(** * NVLL.distribution.vmf_hypvae: the von Mises-Fisher latent layer

    A shallow embedding of [src/NVLL/distribution/vmf_hypvae.py] and the
    properties of it that the specification states.

    Conventions of the embedding.
    - A floating-point scalar is a real number: [+], [*], [/], [np.sqrt] and
      [np.log] are the exact operations [Rplus], [Rmult], [Rdiv], [sqrt] and
      [ln] of the Standard Library.  Rounding is not modelled.  [ln] and [/]
      are total in Rocq; the statements below carry the hypotheses under
      which the Python operations have an ordinary (finite) value.
    - Where a float does something no real number does, and a statement
      depends on it, the embedding follows the float: [np.log(0.0)] is -inf
      in the test of the rejection loop ([ge_np_log]), and the float32
      exponential inside [Softplus] underflows to 0.0 ([exp_underflow]).
      The candidate of the rejection loop is moreover evaluated in binary64
      ([Binary64.candidate64]) at the two ends of the Beta range, where its rounding
      decides whether the weight stays inside (-1, 1).
    - A 1-D tensor is a [list R]; a 2-D tensor is a record of its number of
      columns and its rows, so that [mu.size()] can be read off it.
    - Exceptions are values of [result]; the global NumPy generator is an
      explicit stream of draws threaded through the samplers; the outcome of
      a [torch.randn] call is a function from indices to reals.
    - [scipy.special.ive] and [scipy.special.loggamma] are external; the
      sections that need them take them as variables. *)

From Stdlib Require Import Reals Lra Lia List ZArith Bool PeanoNat.
From Stdlib Require PrimFloat.
Import ListNotations.
Open Scope R_scope.

(** ** Exceptions and results *)

Inductive exn : Type :=
| AssertionError   (* raised by an [assert] of this module *)
| RuntimeError     (* raised by torch: shapes that do not fit *)
| ValueError       (* raised by numpy / torch on an invalid argument *)
| IndexError.      (* raised by numpy: index out of bounds *)

(** [Spin] is the outcome of a [while True] loop that has consumed all the
    draws it was given without reaching its [return]. *)
Inductive result (A : Type) : Type :=
| Ok (a : A)
| Raise (e : exn)
| Spin.

Arguments Ok {A} a.
Arguments Raise {A} e.
Arguments Spin {A}.

Definition bind {A B : Type} (m : result A) (k : A -> result B) : result B :=
  match m with
  | Ok a => k a
  | Raise e => Raise e
  | Spin => Spin
  end.

Notation "x <- m ;; k" := (bind m (fun x => k))
  (at level 61, m at next level, right associativity).
Notation "' p <- m ;; k" := (bind m (fun x => match x with p => k end))
  (at level 61, p pattern, m at next level, right associativity).

(** ** Tensors *)

Module Tensor.

Definition vec := list R.

Fixpoint zip_with {A B C : Type} (f : A -> B -> C) (l : list A) (m : list B)
  : list C :=
  match l, m with
  | a :: l', b :: m' => f a b :: zip_with f l' m'
  | _, _ => []
  end.

(** [torch.sum] over the last axis. *)
Definition tsum (v : vec) : R := fold_right Rplus 0 v.

(** One entry of [torch.bmm] of a [1 x d] by a [d x 1] matrix. *)
Definition dot (a b : vec) : R := tsum (zip_with Rmult a b).

(** [torch.norm(_, p=2)] along the last axis. *)
Definition norm2 (v : vec) : R := sqrt (tsum (map (fun x => x * x) v)).

(** Broadcast of a row against one scalar. *)
Definition scale (v : vec) (s : R) : vec := map (fun x => x * s) v.
Definition divs (v : vec) (s : R) : vec := map (fun x => x / s) v.

(** Elementwise operations on rows of the same length. *)
Definition vadd : vec -> vec -> vec := zip_with Rplus.
Definition vsub : vec -> vec -> vec := zip_with Rminus.
Definition vmul : vec -> vec -> vec := zip_with Rmult.
Definition vdiv : vec -> vec -> vec := zip_with Rdiv.

(** A tensor with two axes: [size() = (length rows, ncols)]. *)
Record Tensor2 : Type := mkT2 { ncols : nat; rows : list vec }.

Definition batch_of (t : Tensor2) : nat := length (rows t).

(** Every row has the declared width. *)
Definition wf (t : Tensor2) : Prop :=
  Forall (fun r => length r = ncols t) (rows t).

(** [t / torch.norm(t, p=2, dim=1, keepdim=True)] *)
Definition normalize_rows (t : Tensor2) : Tensor2 :=
  mkT2 (ncols t) (map (fun r => divs r (norm2 r)) (rows t)).

(** [torch.ones(b, d)] and [torch.ones_like]. *)
Definition ones (b d : nat) : Tensor2 := mkT2 d (repeat (repeat 1 d) b).
Definition ones_like (t : Tensor2) : Tensor2 :=
  mkT2 (ncols t) (map (fun r => map (fun _ => 1) r) (rows t)).

(** The outcome of [torch.randn(b, d, 1)], read off the generator's
    output [noise i j] for example [i] and coordinate [j]. *)
Definition randn (noise : nat -> nat -> R) (b d : nat) : list vec :=
  map (fun i => map (fun j => noise i j) (seq 0 d)) (seq 0 b).

End Tensor.
Import Tensor.

(** Elementwise operation on two tensors of the same shape, and the
    operation of a [batch x 1] column against a [batch x d] tensor. *)
Definition t2_zip (f : R -> R -> R) (a b : Tensor2) : Tensor2 :=
  mkT2 (ncols a) (zip_with (zip_with f) (rows a) (rows b)).

Definition t2_map (f : R -> R) (a : Tensor2) : Tensor2 :=
  mkT2 (ncols a) (map (map f) (rows a)).

Definition col_bcast (f : R -> R -> R) (col : list R) (t : Tensor2) : Tensor2 :=
  mkT2 (ncols t) (zip_with (fun c r => map (f c) r) col (rows t)).

(** Broadcasting of two 1-D tensors: a tensor of one element is repeated
    along the other; otherwise the lengths have to agree, and the library
    raises its exception [e] when they do not: RuntimeError for an operation
    of torch, ValueError for a NumPy universal function such as
    [scipy.special.ive]. *)
Definition broadcast_exn (e : exn) (f : R -> R -> R) (a b : vec) : result vec :=
  match a, b with
  | [x], _ => Ok (map (f x) b)
  | _, [y] => Ok (map (fun x => f x y) a)
  | _, _ => if (length a =? length b)%nat then Ok (zip_with f a b)
            else Raise e
  end.

Abbreviation broadcast := (broadcast_exn RuntimeError).
Abbreviation np_broadcast := (broadcast_exn ValueError).

(** Modelled from the spec: [GVar] is imported from NVLL/util/util.py, which
    is not among the sources; the spec calls it "a tensor-wrapping helper that
    marks a tensor as participating in gradient tracking".  It does not change
    the values of the tensor. *)
Definition GVar {A : Type} (t : A) : A := t.

(** ** The NumPy generator *)

(** One round of the rejection loop reads [np.random.beta] and then
    [np.random.uniform] from the process-wide generator. *)
Record draw : Type := mkDraw { beta_z : R; unif_u : R }.

(** The values the two distributions range over. *)
Definition in_support (d : draw) : Prop :=
  0 < beta_z d < 1 /\ 0 < unif_u d < 1.


(** ** class BesselIve *)

Module BesselIve.
Section WithIve.

(** [scipy.special.ive nu x]. *)
Variable ive : R -> R -> R.

Record ctx : Type := mkCtx { saved_tensors : vec * vec }.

------

▶ YOUR TASK:
Output all of the records above unchanged.

▶ ANSWER TO THIS PROBLEM:
(** * NVLL.distribution.vmf_hypvae: the von Mises-Fisher latent layer

    A shallow embedding of [src/NVLL/distribution/vmf_hypvae.py] and the
    properties of it that the specification states.

    Conventions of the embedding.
    - A floating-point scalar is a real number: [+], [*], [/], [np.sqrt] and
      [np.log] are the exact operations [Rplus], [Rmult], [Rdiv], [sqrt] and
      [ln] of the Standard Library.  Rounding is not modelled.  [ln] and [/]
      are total in Rocq; the statements below carry the hypotheses under
      which the Python operations have an ordinary (finite) value.
    - Where a float does something no real number does, and a statement
      depends on it, the embedding follows the float: [np.log(0.0)] is -inf
      in the test of the rejection loop ([ge_np_log]), and the float32
      exponential inside [Softplus] underflows to 0.0 ([exp_underflow]).
      The candidate of the rejection loop is moreover evaluated in binary64
      ([Binary64.candidate64]) at the two ends of the Beta range, where its rounding
      decides whether the weight stays inside (-1, 1).
    - A 1-D tensor is a [list R]; a 2-D tensor is a record of its number of
      columns and its rows, so that [mu.size()] can be read off it.
    - Exceptions are values of [result]; the global NumPy generator is an
      explicit stream of draws threaded through the samplers; the outcome of
      a [torch.randn] call is a function from indices to reals.
    - [scipy.special.ive] and [scipy.special.loggamma] are external; the
      sections that need them take them as variables. *)

From Stdlib Require Import Reals Lra Lia List ZArith Bool PeanoNat.
From Stdlib Require PrimFloat.
Import ListNotations.
Open Scope R_scope.

(** ** Exceptions and results *)

Inductive exn : Type :=
| AssertionError   (* raised by an [assert] of this module *)
| RuntimeError     (* raised by torch: shapes that do not fit *)
| ValueError       (* raised by numpy / torch on an invalid argument *)
| IndexError.      (* raised by numpy: index out of bounds *)

(** [Spin] is the outcome of a [while True] loop that has consumed all the
    draws it was given without reaching its [return]. *)
Inductive result (A : Type) : Type :=
| Ok (a : A)
| Raise (e : exn)
| Spin.

Arguments Ok {A} a.
Arguments Raise {A} e.
Arguments Spin {A}.

Definition bind {A B : Type} (m : result A) (k : A -> result B) : result B :=
  match m with
  | Ok a => k a
  | Raise e => Raise e
  | Spin => Spin
  end.

Notation "x <- m ;; k" := (bind m (fun x => k))
  (at level 61, m at next level, right associativity).
Notation "' p <- m ;; k" := (bind m (fun x => match x with p => k end))
  (at level 61, p pattern, m at next level, right associativity).

(** ** Tensors *)

Module Tensor.

Definition vec := list R.

Fixpoint zip_with {A B C : Type} (f : A -> B -> C) (l : list A) (m : list B)
  : list C :=
  match l, m with
  | a :: l', b :: m' => f a b :: zip_with f l' m'
  | _, _ => []
  end.

(** [torch.sum] over the last axis. *)
Definition tsum (v : vec) : R := fold_right Rplus 0 v.

(** One entry of [torch.bmm] of a [1 x d] by a [d x 1] matrix. *)
Definition dot (a b : vec) : R := tsum (zip_with Rmult a b).

(** [torch.norm(_, p=2)] along the last axis. *)
Definition norm2 (v : vec) : R := sqrt (tsum (map (fun x => x * x) v)).

(** Broadcast of a row against one scalar. *)
Definition scale (v : vec) (s : R) : vec := map (fun x => x * s) v.
Definition divs (v : vec) (s : R) : vec := map (fun x => x / s) v.

(** Elementwise operations on rows of the same length. *)
Definition vadd : vec -> vec -> vec := zip_with Rplus.
Definition vsub : vec -> vec -> vec := zip_with Rminus.
Definition vmul : vec -> vec -> vec := zip_with Rmult.
Definition vdiv : vec -> vec -> vec := zip_with Rdiv.

(** A tensor with two axes: [size() = (length rows, ncols)]. *)
Record Tensor2 : Type := mkT2 { ncols : nat; rows : list vec }.

Definition batch_of (t : Tensor2) : nat := length (rows t).

(** Every row has the declared width. *)
Definition wf (t : Tensor2) : Prop :=
  Forall (fun r => length r = ncols t) (rows t).

(** [t / torch.norm(t, p=2, dim=1, keepdim=True)] *)
Definition normalize_rows (t : Tensor2) : Tensor2 :=
  mkT2 (ncols t) (map (fun r => divs r (norm2 r)) (rows t)).

(** [torch.ones(b, d)] and [torch.ones_like]. *)
Definition ones (b d : nat) : Tensor2 := mkT2 d (repeat (repeat 1 d) b).
Definition ones_like (t : Tensor2) : Tensor2 :=
  mkT2 (ncols t) (map (fun r => map (fun _ => 1) r) (rows t)).

(** The outcome of [torch.randn(b, d, 1)], read off the generator's
    output [noise i j] for example [i] and coordinate [j]. *)
Definition randn (noise : nat -> nat -> R) (b d : nat) : list vec :=
  map (fun i => map (fun j => noise i j) (seq 0 d)) (seq 0 b).

End Tensor.
Import Tensor.

(** Elementwise operation on two tensors of the same shape, and the
    operation of a [batch x 1] column against a [batch x d] tensor. *)
Definition t2_zip (f : R -> R -> R) (a b : Tensor2) : Tensor2 :=
  mkT2 (ncols a) (zip_with (zip_with f) (rows a) (rows b)).

Definition t2_map (f : R -> R) (a : Tensor2) : Tensor2 :=
  mkT2 (ncols a) (map (map f) (rows a)).

Definition col_bcast (f : R -> R -> R) (col : list R) (t : Tensor2) : Tensor2 :=
  mkT2 (ncols t) (zip_with (fun c r => map (f c) r) col (rows t)).

(** Broadcasting of two 1-D tensors: a tensor of one element is repeated
    along the other; otherwise the lengths have to agree, and the library
    raises its exception [e] when they do not: RuntimeError for an operation
    of torch, ValueError for a NumPy universal function such as
    [scipy.special.ive]. *)
Definition broadcast_exn (e : exn) (f : R -> R -> R) (a b : vec) : result vec :=
  match a, b with
  | [x], _ => Ok (map (f x) b)
  | _, [y] => Ok (map (fun x => f x y) a)
  | _, _ => if (length a =? length b)%nat then Ok (zip_with f a b)
            else Raise e
  end.

Abbreviation broadcast := (broadcast_exn RuntimeError).
Abbreviation np_broadcast := (broadcast_exn ValueError).

(** Modelled from the spec: [GVar] is imported from NVLL/util/util.py, which
    is not among the sources; the spec calls it "a tensor-wrapping helper that
    marks a tensor as participating in gradient tracking".  It does not change
    the values of the tensor. *)
Definition GVar {A : Type} (t : A) : A := t.

(** ** The NumPy generator *)

(** One round of the rejection loop reads [np.random.beta] and then
    [np.random.uniform] from the process-wide generator. *)
Record draw : Type := mkDraw { beta_z : R; unif_u : R }.

(** The values the two distributions range over. *)
Definition in_support (d : draw) : Prop :=
  0 < beta_z d < 1 /\ 0 < unif_u d < 1.


(** ** class BesselIve *)

Module BesselIve.
Section WithIve.

(** [scipy.special.ive nu x]. *)
Variable ive : R -> R -> R.

Record ctx : Type := mkCtx { saved_tensors : vec * vec }.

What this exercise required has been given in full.